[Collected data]

------------------------------------------------

Lemma moved_trans R n1 n2 n3 a b c : 0 <= n1 -> moved R n1 n2 a b -> moved R n2 n3 b c -> moved R n1 n3 a c.
Proof using.
  intros Hn (A1 & A2 & A3 & A4 & A5 & A6 & A7 & A8) (B1 & B2 & B3 & B4 & B5 & B6 & B7 & B8).
  split; [lia|]. split.
  { rewrite B2, A2, <- app_assoc. f_equal. replace n2 with (n1 + (n2 - n1)) at 2 by lia. rewrite <- zslice_app by lia. f_equal. lia. }
  split; [by eapply evolve_trans|]. split; [congruence|]. split; [congruence|]. split; [|split; congruence].
  unfold same_limits in *. destruct A6 as (?&?&?&?&?), B6 as (?&?&?&?&?). split_and!; congruence.
Qed.

(** How a sequence of segments is left: nothing is at [n]. *)
Definition gap (n : Z) (os : list Z) : Prop := Forall (fun o => n < o) os.

Lemma qcov_ge lo os q x : Forall2 (fun _ t => 0 <= ti_len t) os q -> qsorted lo os q -> qcov os q x -> lo <= x.
Proof using.
  intros Hl Hs (i & o & t & Ho & _ & Hx). pose proof (qsorted_ge _ _ _ Hl Hs) as Hg.
  apply (proj1 (Forall_lookup _ _) Hg) in Ho. cbn in Ho. lia.
Qed.

Lemma deliver_ok R n os s o ti q :
  seg_next s = ti :: q -> rinv R n (o :: os) s -> o = n ->
  let s1 := s <| r_tp ::= r_tp s <| rcv_nxt ::= u32 (rcv_nxt (r_tp s) + ti_len ti) |> |> <| seg_next ::= q |> in
  exists sb p, sbappend (r_rcv s1) (ti_m ti) (r_pool s1) = Some (sb, p) /\
    let s2 := s1 <| r_rcv ::= sb |> <| r_pool ::= p |> in
    rinv R (n + ti_len ti) os s2 /\ moved R n (n + ti_len ti) s s2.
Proof using.
  intros Hq [Hn Hnxt Hsegs Hsort Hup Hsb Ho] -> s1. unfold rbufs in Ho. rewrite Hq in *.
  apply Forall2_cons in Hsegs as [Hti Hsegs]. apply Forall2_cons in Hup as [Hu1 Hup].
  destruct Hsort as [_ Hsort]. pose proof (sg_len _ _ _ Hti) as Hl. pose proof (sg_end _ _ _ Hti) as He.
  change (qchains (ti :: q)) with (ti_m ti ++ qchains q) in Ho.
  destruct (sbappend_ok (qchains q ++ R) (r_rcv s) (ti_m ti) (r_pool s) Hsb) as (sb & p & E & Hev & Hd & Hok & Hlim);
    [by rewrite <- !app_assoc in Ho|apply (sg_chain _ _ _ Hti)|].
  exists sb, p. split; [exact E|]. intros s2. pose proof (evolve_frame _ _ _ _ _ _ Hev) as Hev2.
  assert (Hev3 : evolve R (r_pool s) (rbufs s) p (concat (sb_mb sb) ++ qchains q)).
  { unfold rbufs. rewrite Hq. change (qchains (ti :: q)) with (ti_m ti ++ qchains q). by rewrite app_assoc. }
  split.
  - split; try done.
    + lia.
    + change (rcv_nxt (r_tp s2)) with (u32 (rcv_nxt (r_tp s) + ti_len ti)). rewrite Hnxt. apply seq_add.
    + eapply segs_frame; [|exact Hsegs]. intros m Hm. apply (ev_bytes _ _ _ _ _ Hev), elem_of_app. by left.
    + eapply Forall2_impl; [exact Hup|]. intros x t Hx. cbn in *. lia.
    + apply (ev_owns _ _ _ _ _ Hev3).
  - split; [lia|]. split.
    + unfold stream. change (sb_data (r_pool s2) (r_rcv s2)) with (sb_data p sb).
      rewrite Hd, concat_rappend. f_equal. rewrite (sg_bytes _ _ _ Hti). f_equal. lia.
    + split_and!; done.
Qed.

Lemma has_flag_land fl f : has_flag (Z.land fl f) f = has_flag fl f.
Proof using. unfold has_flag. by rewrite <- Z.land_assoc, Z.land_diag. Qed.

Lemma present_loop_ok R q : forall n os s fl,
  seg_next s = q -> rinv R n os s -> Z.land (r_state s) SS_CANTRCVMORE = 0 ->
  (has_flag fl TH_FIN = true -> n = zlen D) ->
  exists fl' s' n' os', present_loop q fl s = Some (fl', s') /\ rinv R n' os' s' /\ moved R n n' s s' /\
    gap n' os' /\ (has_flag fl' TH_FIN = true -> n' = zlen D) /\
    (forall x, n' <= x -> qcov os q x -> qcov os' (seg_next s') x) /\
    fin_kept os q (has_flag fl TH_FIN) os' (seg_next s') (has_flag fl' TH_FIN).
Proof using.
  induction q as [|ti q IH]; intros n os s fl Hq Hi Hst Hfl; cbn [present_loop].
  - pose proof (ri_segs _ _ _ _ Hi) as Hs. rewrite Hq in Hs. apply Forall2_nil_inv_r in Hs as ->.
    exists fl, s, n, []. split; [done|]. split; [done|]. split.
    { split; [lia|]. rewrite Z.sub_diag. unfold zslice. cbn. rewrite app_nil_r. split; [done|].
      split; [apply evolve_refl, (ri_owns _ _ _ _ Hi)|]. by split_and!. }
    split; [constructor|]. split; [done|]. rewrite Hq. by split.
  - pose proof Hi as [Hn Hnxt Hsegs Hsort Hup Hsb Ho]. rewrite Hq in Hsegs, Hsort, Hup.
    apply Forall2_cons_inv_r in Hsegs as (o & os' & Hti & Hsegs & ->).
    cbn [qsorted] in Hsort. destruct Hsort as [Hno Hsort]. apply Forall2_cons in Hup as [Hu1 Hup].
    pose proof (sg_len _ _ _ Hti) as Hl. unfold window in Hu1.
    rewrite (sg_seq _ _ _ Hti), Hnxt, seq_eqb by lia. destruct (o =? n) eqn:Hon.
    + destruct (deliver_ok R n os' s o ti q Hq Hi ltac:(lia)) as (sb & p & E & Hi2 & Hmv).
      cbv zeta. change (r_state (s <| r_tp ::= _ |> <| seg_next ::= q |>)) with (r_state s). rewrite Hst.
      change (negb (0 =? 0)) with false. cbv iota. rewrite <- Hnxt. rewrite E. cbn [mbind option_bind].
      set (s2 := _ <| r_rcv ::= sb |> <| r_pool ::= p |>) in *.
      destruct (IH (n + ti_len ti) os' s2 (Z.land (ti_flags ti) TH_FIN)) as (fl' & s' & n' & os2 & E2 & I2 & M2 & G2 & F2 & C2 & K2);
        [done|done|done| |].
      { intros Hf. assert (has_flag (ti_flags ti) TH_FIN = true).
        { unfold has_flag in *. by rewrite <- Z.land_assoc in Hf. }
        pose proof (sg_fin _ _ _ Hti H). lia. }
      exists fl', s', n', os2. split; [exact E2|]. split; [done|].
      split; [eapply moved_trans; [|exact Hmv|exact M2]; lia|]. split; [done|]. split; [done|].
      split; [intros x Hx; rewrite qcov_cons; intros [?|?]; [|by auto]; destruct M2 as (? & _); lia|].
      intros [Hm Hcl]%Forall2_cons. destruct (K2 Hcl) as [Hcl' Hk]. split; [done|]. intros Hf. apply Hk.
      rewrite has_fin_cons in Hf.
      rewrite has_flag_land. destruct Hf as [[?|?]|Hf]; [by right|by left|right]. apply Hm. specialize (Hfl Hf). lia.
    + exists fl, s, n, (o :: os'). split; [done|]. split; [done|]. split.
      { split; [lia|]. rewrite Z.sub_diag. unfold zslice. cbn. rewrite app_nil_r. split; [done|].
        split; [apply evolve_refl, Ho|]. by split_and!. }
      split; [|split; [done|rewrite Hq; by split]]. apply Forall_cons_2; [lia|].
      eapply Forall_impl; [eapply qsorted_ge; [by eapply segs_len|exact Hsort]|]. cbn. lia.
Qed.

(** With a control block that differs only in what [rinv] does not look at. *)
Lemma rinv_tp R n os s tp :
  rinv R n os s -> rcv_nxt tp = rcv_nxt (r_tp s) -> rinv R n os (s <| r_tp ::= tp |>).
Proof using. intros [] E. split; try done. by rewrite <- ri_nxt0. Qed.
Lemma moved_tp R n n' s s' tp :
  moved R n n' s s' -> t_state tp = t_state (r_tp s') -> moved R n n' s (s' <| r_tp ::= tp |>).
Proof using. intros (H1&H2&H3&H4&H5&H6&H7&H8) E. split_and!; try done. cbn. by rewrite E. Qed.

Lemma moved_refl R n s : owns (r_pool s) (rbufs s ++ R) -> moved R n n s s.
Proof using.
  intros Ho. split; [lia|]. rewrite Z.sub_diag. unfold zslice. cbn. rewrite app_nil_r. split; [done|].
  split; [by apply evolve_refl|]. by split_and!.
Qed.

Lemma present_ok R n os s :
  rinv R n os s -> can_receive s -> 
  exists fl s' n' os', present s = Some (fl, s') /\ rinv R n' os' s' /\ moved R n n' s s' /\
    gap n' os' /\ (has_flag fl TH_FIN = true -> n' = zlen D) /\
    (forall x, n' <= x -> qcov os (seg_next s) x -> qcov os' (seg_next s') x) /\
    fin_kept os (seg_next s) false os' (seg_next s') (has_flag fl TH_FIN).
Proof using.
  intros Hi [Hst Hes]. unfold present, TCPS_HAVERCVDSYN, TCPS_SYN_RECEIVED, TCPS_ESTABLISHED in *.
  replace (3 <=? t_state (r_tp s)) with true by lia. cbn [negb].
  assert (Hsame : forall os', gap n os' -> rinv R n os' s -> os' = os ->
    exists fl s' n' os', Some (0, s) = Some (fl, s') /\ rinv R n' os' s' /\ moved R n n' s s' /\ gap n' os' /\
    (has_flag fl TH_FIN = true -> n' = zlen D) /\ (forall x, n' <= x -> qcov os (seg_next s) x -> qcov os' (seg_next s') x) /\
    fin_kept os (seg_next s) false os' (seg_next s') (has_flag fl TH_FIN)).
  { intros os' Hg _ ->. exists 0, s, n, os. split; [done|]. split; [done|]. split; [apply moved_refl, (ri_owns _ _ _ _ Hi)|].
    by split_and!. }
  destruct (seg_next s) as [|ti q] eqn:Hq.
  { apply (Hsame os); try done. pose proof (ri_segs _ _ _ _ Hi) as Hs. rewrite Hq in Hs.
    apply Forall2_nil_inv_r in Hs as ->. constructor. }
  rewrite <- Hq in *. destruct (ti_seq ti =? rcv_nxt (r_tp s)) eqn:Hseq; cbn [negb].
  - replace (t_state (r_tp s) =? 3) with false by lia. cbn [andb].
    destruct (present_loop_ok R (seg_next s) n os s 0 eq_refl Hi Hst) as (fl & s' & n' & os' & E & Hi' & Hm & Hg & Hf & Hc & Hk); [done|].
    rewrite E. cbn [mbind option_bind]. eexists fl, _, n', os'. split; [reflexivity|].
    set (s2 := if negb _ then _ else s').
    assert (Hi2 : rinv R n' os' s2) by (unfold s2; destruct (negb _); [by apply rinv_tp|done]).
    assert (Hm2 : moved R n n' s s2) by (unfold s2; destruct (negb _); [by apply moved_tp|done]).
    split; [by destruct Hi2|]. split; [exact Hm2|]. split; [done|]. split; [done|].
    split; [intros x Hx Hc'; specialize (Hc x Hx Hc')|]; unfold s2; by destruct (negb _).
  - apply (Hsame os); try done. pose proof Hi as [Hn Hnxt Hsegs Hsort Hup Hsb Ho]. rewrite Hq in Hsegs, Hsort, Hup.
    apply Forall2_cons_inv_r in Hsegs as (o & os' & Hti & Hsegs & ->).
    cbn [qsorted] in Hsort. destruct Hsort as [Hno Hsort]. apply Forall2_cons in Hup as [Hu1 Hup].
    pose proof (sg_len _ _ _ Hti) as Hl. unfold window in Hu1.
    rewrite (sg_seq _ _ _ Hti), Hnxt, seq_eqb in Hseq by lia.
    apply Forall_cons_2; [lia|]. eapply Forall_impl; [eapply qsorted_ge; [by eapply segs_len|exact Hsort]|]. cbn. lia.
Qed.

(** ** A segment *)

(** What became of the segment [ti] at [o] and of its mbufs. *)
Record took (R : chain) (n n' : Z) (s : rcvst) (c : chain) (s' : rcvst) : Prop := {
  tk_n : n <= n';
  tk_stream : stream s' = stream s ++ zslice D n (n' - n);
  tk_evolve : evolve R (r_pool s) (rbufs s ++ c) (r_pool s') (rbufs s');
  tk_state : r_state s' = r_state s /\ t_state (r_tp s') = t_state (r_tp s) /\ r_wnd s' = r_wnd s /\
             same_limits (r_rcv s) (r_rcv s') }.

(** Accepted: every byte of it is delivered or queued.  Refused, by the bound on the
    queue: nothing changed. *)
Definition accepted (os : list Z) (s : rcvst) (o len n' : Z) (os' : list Z) (s' : rcvst) : Prop :=
  tcpreassfull (r_stat s') = tcpreassfull (r_stat s) /\
  forall x, n' <= x -> qcov os (seg_next s) x \/ o <= x < o + len -> qcov os' (seg_next s') x.
Definition refused (n : Z) (os : list Z) (s : rcvst) (o n' : Z) (os' : list Z) (s' : rcvst) : Prop :=
  n < o /\ n' = n /\ os' = os /\ seg_next s' = seg_next s /\
  tcpreassfull (r_stat s') = tcpreassfull (r_stat s) + 1.

Lemma gap_not_cov n os q : gap n os -> ~ qcov os q n.
Proof using. intros Hg (i & o & t & Ho & _ & Hx). apply (proj1 (Forall_lookup _ _) Hg) in Ho. cbn in Ho. lia. Qed.

Lemma stream_frame s p' :
  (forall m, m ∈ rbufs s -> mbuf_bytes p' m = mbuf_bytes (r_pool s) m) ->
  concat (sb_data p' (r_rcv s)) = stream s.
Proof using.
  intros Hb. unfold stream, sb_data. f_equal. apply data_same. intros m Hm. apply Hb. unfold rbufs.
  apply elem_of_app. by left.
Qed.

(** The segment is freed. *)
Lemma drop_seg_ok R n os s c st :
  rinv (c ++ R) n os s -> let s' := drop_seg c (s <| r_stat ::= st |>) in
  rinv R n os s' /\ took R n n s c s'.
Proof using.
  intros [Hn Hnxt Hsegs Hsort Hup Hsb Ho] s'.
  assert (Ho1 : owns (r_pool s) (c ++ rbufs s ++ R)) by (revert Ho; apply owns_Permutation; solve_Permutation).
  pose proof (m_freem_ok _ _ _ Ho1) as Hf. pose proof (evolve_frame R (rbufs s) _ _ _ _ Hf) as Hf2.
  assert (Hb : forall m, m ∈ rbufs s -> mbuf_bytes (r_pool s') m = mbuf_bytes (r_pool s) m).
  { intros m Hm. apply (ev_bytes _ _ _ _ _ Hf), elem_of_app. by left. }
  split.
  - split; try done; [|apply (ev_owns _ _ _ _ _ Hf2)].
    eapply segs_frame; [|exact Hsegs]. intros m Hm. apply Hb. unfold rbufs. apply elem_of_app. by right.
  - split; [lia| | |by split_and!].
    + rewrite Z.sub_diag. unfold zslice. cbn [take]. rewrite app_nil_r. by apply (stream_frame s).
    + eapply evolve_perm; [| |exact Hf2]; [solve_Permutation|done].
Qed.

------------------------------------------------

Requirement. What is needed is every line of the records that contains the word "true".

Answer to this problem.
  (has_flag fl TH_FIN = true -> n = zlen D) ->
    gap n' os' /\ (has_flag fl' TH_FIN = true -> n' = zlen D) /\
      { intros Hf. assert (has_flag (ti_flags ti) TH_FIN = true).
    gap n' os' /\ (has_flag fl TH_FIN = true -> n' = zlen D) /\
  replace (3 <=? t_state (r_tp s)) with true by lia. cbn [negb].
    (has_flag fl TH_FIN = true -> n' = zlen D) /\ (forall x, n' <= x -> qcov os (seg_next s) x -> qcov os' (seg_next s') x) /\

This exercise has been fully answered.